▶ **YOUR ASSIGNMENT**: The entries below contain a stretch that opens with the line containing "strict: after a" and closes with the line containing "incl (h3Cells latLngToCell"; set down that stretch exactly, both ends included, and nothing else.

Dataset entries
(** ** The ride handed over is a sound record *)

(** X6.  A ride handed to the backend is a sound record: for a session
    started after instant 0 whose actions are dated in order, the ride
    saved by [end] carries the user and the activity of the page, starts at
    the start and ends at the end of the session, has a duration that is
    not negative and not longer than the time from start to end, and at
    least one tile; and, when the positions of the run are all nearby one
    another (numbers idealised as reals), a distance that is not
    negative. *)
Theorem saved_ride_is_a_sound_record
    (latLngToCell : R -> R -> Z -> string) (selectedActivity : activity)
    (user : string) (t0 : Z) (acts : list (Z * action)) (te : Z) (ride : Ride) :
  0 < t0 ->
  in_order t0 acts te ->
  inserted (snd (finish latLngToCell selectedActivity user t0 acts te true)) = Some ride ->
  user_id ride = user
  /\ activity_type ride = selectedActivity
  /\ started_at ride = t0
  /\ ended_at ride = te
  /\ started_at ride <= ended_at ride
  /\ 0 <= duration_sec ride
  /\ 1000 * duration_sec ride <= ended_at ride - started_at ride
  /\ (1 <= tiles_touched ride)%nat
  /\ (local_run acts -> 0 <= distance_m ride).
Proof.
  intros Hpos Hord Hins.
  pose proof (inserted_enough_points _ _ _ _ _ _ _ Hins) as Hn.
  apply inserted_ride in Hins. rewrite Hins.
  cbn [user_id activity_type started_at ended_at duration_sec distance_m tiles_touched].
  pose proof (in_order_le acts t0 te Hord) as Hte.
  pose proof (shown_at_end_nonneg t0 acts te Hpos Hord) as Hlow.
  pose proof (watch_bounds acts t0 _ None (inl t0) te Hord (watch_inv_start t0 Hpos)) as Hb.
  cbv zeta in Hb. cbn [w_start w_paused] in Hb.
  change (w_shown _) with (shown_at_end t0 acts te) in Hb.
  destruct Hb as [Hle _].
  pose proof (paused_time_bounds acts t0 None te Hord I) as Hp.
  repeat split; try lia.
  - apply Z.div_pos; lia.
  - Z.div_mod_to_equations; lia.
  - pose proof (recorded_point_cells latLngToCell selectedActivity t0 acts) as Hc.
    destruct (pointsRef (snd (recorded latLngToCell selectedActivity t0 acts)))
      as [|p ps]; [cbn in Hn; lia|].
    inversion Hc as [|? ? Hin _]; subst.
    destruct (cells (snd (recorded latLngToCell selectedActivity t0 acts)));
      [contradiction | cbn; lia].
  - intros _. apply Zfloor_lub. apply path_length_nonneg.
Qed.

Lemma one_pause_order : in_order 1000 one_pause 5900.
Proof. cbn. lia. Qed.

Lemma saved_ride_is_a_sound_record_witness :
  let ride := ride_of two_cells cycling "rider" 1000 one_pause 5900 in
  user_id ride = "rider"%string
  /\ activity_type ride = cycling
  /\ started_at ride = 1000
  /\ ended_at ride = 5900
  /\ started_at ride <= ended_at ride
  /\ 0 <= duration_sec ride
  /\ 1000 * duration_sec ride <= ended_at ride - started_at ride
  /\ (1 <= tiles_touched ride)%nat
  /\ 0 <= distance_m ride.
Proof.
  cbv zeta.
  destruct (saved_ride_is_a_sound_record two_cells cycling "rider" 1000 one_pause 5900
              (ride_of two_cells cycling "rider" 1000 one_pause 5900))
    as (H1 & H2 & H3 & H4 & H5 & H6 & H7 & H8 & H9).
  - lia.
  - exact one_pause_order.
  - apply finish_inserts. rewrite one_pause_run. apply Nat.le_refl.
  - repeat split; try assumption. apply H9. exact local_one_pause.
Defined.

(** ** The books of the pauses *)

(** X7.  [pausedRef] books the time spent paused: for a session started
    after instant 0 whose actions are dated in order, the value of
    [pausedRef] after the actions, plus the time since [pauseRef] when the
    page is paused, is the cumulative time between each pause and the
    resume that follows it, up to [te]; that time is between 0 and the
    time since the start. *)
Theorem pausedRef_books_the_paused_time
    (latLngToCell : R -> R -> Z -> string) (selectedActivity : activity)
    (t0 : Z) (acts : list (Z * action)) (te : Z) :
  0 < t0 ->
  in_order t0 acts te ->
  pausedRef (snd (recorded latLngToCell selectedActivity t0 acts))
  + match state (snd (recorded latLngToCell selectedActivity t0 acts)) with
    | paused => te - pauseRef (snd (recorded latLngToCell selectedActivity t0 acts))
    | _ => 0
    end
  = paused_time None acts te
  /\ 0 <= paused_time None acts te <= te - t0.
Proof.
  intros Hpos Hord. split; [|exact (paused_time_bounds acts t0 None te Hord I)].
  destruct (recorded_stopwatch latLngToCell selectedActivity t0 acts)
    as (_ & Hs & _ & Hp & Hpd & _).
  rewrite Hs, Hp, Hpd.
  pose proof (paused_books acts t0 (mkWatch recording t0 0 0 (Some t0) 0) None te
                Hpos Hord eq_refl) as H.
  cbv zeta in H. cbn [w_paused] in H. exact H.
Qed.

Lemma pausedRef_books_the_paused_time_witness :
  pausedRef (snd (recorded two_cells cycling 1000 one_pause))
  + match state (snd (recorded two_cells cycling 1000 one_pause)) with
    | paused => 5900 - pauseRef (snd (recorded two_cells cycling 1000 one_pause))
    | _ => 0
    end
  = paused_time None one_pause 5900
  /\ 0 <= paused_time None one_pause 5900 <= 5900 - 1000.
Proof.
  apply (pausedRef_books_the_paused_time two_cells cycling 1000 one_pause 5900).
  - lia.
  - exact one_pause_order.
Defined.

(** ** The display never runs backwards *)

(** X8.  The duration on display never decreases and is never negative:
    for a session started after instant 0 whose actions are dated in
    order, the duration shown after the actions [acts] is at least 0 and
    at most the duration shown after any further actions [more], pauses
    and resumes included. *)
Theorem displayed_duration_never_decreases
    (latLngToCell : R -> R -> Z -> string) (selectedActivity : activity)
    (t0 : Z) (acts more : list (Z * action)) (te : Z) :
  0 < t0 ->
  in_order t0 (acts ++ more) te ->
  (0 <= duration (stats (snd (recorded latLngToCell selectedActivity t0 acts)))
   <= duration (stats (snd (recorded latLngToCell selectedActivity t0 (acts ++ more)))))%R.
Proof.
  intros Hpos Hord.
  destruct (recorded_stopwatch latLngToCell selectedActivity t0 acts)
    as (_ & _ & _ & _ & _ & _ & ->).
  destruct (recorded_stopwatch latLngToCell selectedActivity t0 (acts ++ more))
    as (_ & _ & _ & _ & _ & _ & ->).
  unfold w_recorded. rewrite fold_left_app.
  set (w0 := mkWatch recording t0 0 0 (Some t0) 0).
  destruct (in_order_app acts more t0 w0 te Hord) as [H1 H2].
  destruct (w_run_shown acts t0 w0 None (inl t0) _ H1 (watch_inv_start t0 Hpos))
    as (Hge & since & cur & Hinv).
  assert (Hsurj : fold_left w_react acts (t0, w0)
                  = (fst (fold_left w_react acts (t0, w0)),
                     snd (fold_left w_react acts (t0, w0))))
    by apply surjective_pairing.
  destruct (w_run_shown more _ _ since cur te H2 Hinv) as (Hmono & _).
  rewrite <- Hsurj in Hmono.
  change (w_shown w0) with 0 in Hge.
  split.
  - apply Rmult_le_pos; [apply IZR_le; lia | clear; lra].
  - apply Rmult_le_compat_r; [clear; lra | apply IZR_le; lia].
Qed.

Lemma displayed_duration_never_decreases_witness :
  (0 <= duration (stats (snd (recorded two_cells cycling 1000
                                       (spaced 1100 100 (repeat here 10)))))
   <= duration (stats (snd (recorded two_cells cycling 1000 one_pause))))%R.
Proof.
  apply (displayed_duration_never_decreases two_cells cycling 1000
           (spaced 1100 100 (repeat here 10))
           [(2500, PressPause); (3000, PressResume)] 5900).
  - lia.
  - exact one_pause_order.
Defined.

(** ** The cells of the oldest variant against the cells of the page *)

Lemma stop_cells_fold (indexer : R -> R -> Z -> string) (ps : list Point)
    (st : list string * list string) :
  snd st = fst st ->
  fst (fold_left (stop_cell_step indexer) ps st)
  = fold_left (fun a c => set_add c a) (map (point_cell indexer) ps) (fst st).
Proof.
  revert st. induction ps as [|p ps IH]; intros st E; [reflexivity|].
  cbn [fold_left map]. rewrite IH.
  - f_equal. unfold stop_cell_step, point_cell. cbv zeta. rewrite E.
    unfold set_add. destruct (set_has _ (fst st)); reflexivity.
  - unfold stop_cell_step. cbv zeta. rewrite E.
    unfold set_add. destruct (set_has _ (fst st)); cbn [negb fst snd];
      [exact E | reflexivity].
Qed.

Lemma h3Cells_distinct (indexer : R -> R -> Z -> string) (ps : list Point) :
  h3Cells indexer ps = distinct (map (point_cell indexer) ps).
Proof. unfold h3Cells. rewrite stop_cells_fold; reflexivity. Qed.

(** X9.  The cell list that the oldest variant's [stopRecording] builds
    from the accepted points holds each cell once, holds exactly the cells
    of those points, and, computed from the accepted points of any session
    of the current page, is included in the cell set that the page keeps
    (so it is no longer than the tile counter).  The inclusion can be
    strict: after a sample [here] and a speeding sample [there] the page
    holds two cells and the accepted points give one. *)
Theorem stopRecording_cells_within_page_cells :
  (forall (latLngToCell : R -> R -> Z -> string) (finalPoints : list Point),
      NoDup (h3Cells latLngToCell finalPoints)
      /\ forall c, In c (h3Cells latLngToCell finalPoints)
                   <-> exists p, In p finalPoints
                                 /\ latLngToCell (lat p) (lng p) CONFIG.H3_RESOLUTION = c)
  /\ (forall (latLngToCell : R -> R -> Z -> string) (selectedActivity : activity)
             (t0 : Z) (acts : list (Z * action)),
      let s := snd (recorded latLngToCell selectedActivity t0 acts) in
      incl (h3Cells latLngToCell (pointsRef s)) (cells s)
      /\ (List.length (h3Cells latLngToCell (pointsRef s)) <= tiles (stats s))%nat)
  /\ (let s := snd (recorded two_cells cycling 1000
                             [(2000, Sample here); (3000, Sample there)]) in
      h3Cells two_cells (pointsRef s) = ["8a754e64992ffff"%string]
      /\ cells s = ["8a754e64992ffff"%string; "8a754e64d6effff"%string]).
Proof.
  split; [|split].
  - intros idx ps. rewrite h3Cells_distinct.
    destruct (distinct_spec (map (point_cell idx) ps)) as [Hnd Hin].
    split; [exact Hnd|]. intros c. rewrite Hin, in_map_iff.
    split; intros (p & H1 & H2); exists p; unfold point_cell in *; tauto.
  - intros idx kind t0 acts. cbv zeta.
    assert (Hincl : incl (h3Cells idx (pointsRef (snd (recorded idx kind t0 acts))))
                         (cells (snd (recorded idx kind t0 acts)))).
    { intros c Hc. rewrite h3Cells_distinct in Hc.
      apply (proj1 (proj2 (distinct_spec _) c)) in Hc. apply in_map_iff in Hc.
      destruct Hc as (p & <- & Hp).
      pose proof (recorded_point_cells idx kind t0 acts) as H.
      rewrite Forall_forall in H. apply H, Hp. }
    split; [exact Hincl|].
    rewrite recorded_tiles. apply NoDup_incl_length; [|exact Hincl].
    rewrite h3Cells_distinct. apply distinct_spec.
  - cbv zeta.
    rewrite recorded_points, recorded_cells.
    change (feed two_cells cycling (start initial 1000)
                 (delivered true [(2000, Sample here); (3000, Sample there)]))
      with (onPosition two_cells cycling
              (onPosition two_cells cycling (start initial 1000) here 2000)
              there 3000).
    pose proof (first_sample_here 1000 2000) as H1. cbv zeta in H1.
    destruct H1 as (Hp & Hc & Hd).
    assert (Hsp : (implied_speed (mkPoint 0 0 2000 15) there 3000
                   > CONFIG.MAX_SPEED_MS cycling)%R).
    { unfold implied_speed. cbn [lat lng ts there latitude longitude CONFIG.MAX_SPEED_MS].
      rewrite here_to_there.
      replace (IZR (3000 - 2000) / 1000)%R with 1%R by (cbn; lra).
      destruct (Rgt_dec 1 0) as [_|n]; [|lra].
      pose proof PI_gt_3. lra. }
    destruct (speeding_sample_effect two_cells cycling
                (onPosition two_cells cycling (start initial 1000) here 2000)
                there 3000 (mkPoint 0 0 2000 15)) as (Ep & _ & _).
    + rewrite Hp. reflexivity.
    + exact there_passes.
    + exact Hsp.
    + rewrite Ep, Hp. split.
      * rewrite h3Cells_distinct. cbn [map].
        change (point_cell two_cells (mkPoint 0 0 2000 15)) with (cell_of two_cells here).
        rewrite cell_of_here. reflexivity.
      * unfold visited. cbn [delivered map snd filter].
        rewrite accurate_here, accurate_there. cbn [map].
        rewrite cell_of_here, cell_of_there. reflexivity.
Qed.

▶ **ANSWER TO THIS TASK**:
    strict: after a sample [here] and a speeding sample [there] the page
    holds two cells and the accepted points give one. *)
Theorem stopRecording_cells_within_page_cells :
  (forall (latLngToCell : R -> R -> Z -> string) (finalPoints : list Point),
      NoDup (h3Cells latLngToCell finalPoints)
      /\ forall c, In c (h3Cells latLngToCell finalPoints)
                   <-> exists p, In p finalPoints
                                 /\ latLngToCell (lat p) (lng p) CONFIG.H3_RESOLUTION = c)
  /\ (forall (latLngToCell : R -> R -> Z -> string) (selectedActivity : activity)
             (t0 : Z) (acts : list (Z * action)),
      let s := snd (recorded latLngToCell selectedActivity t0 acts) in
      incl (h3Cells latLngToCell (pointsRef s)) (cells s)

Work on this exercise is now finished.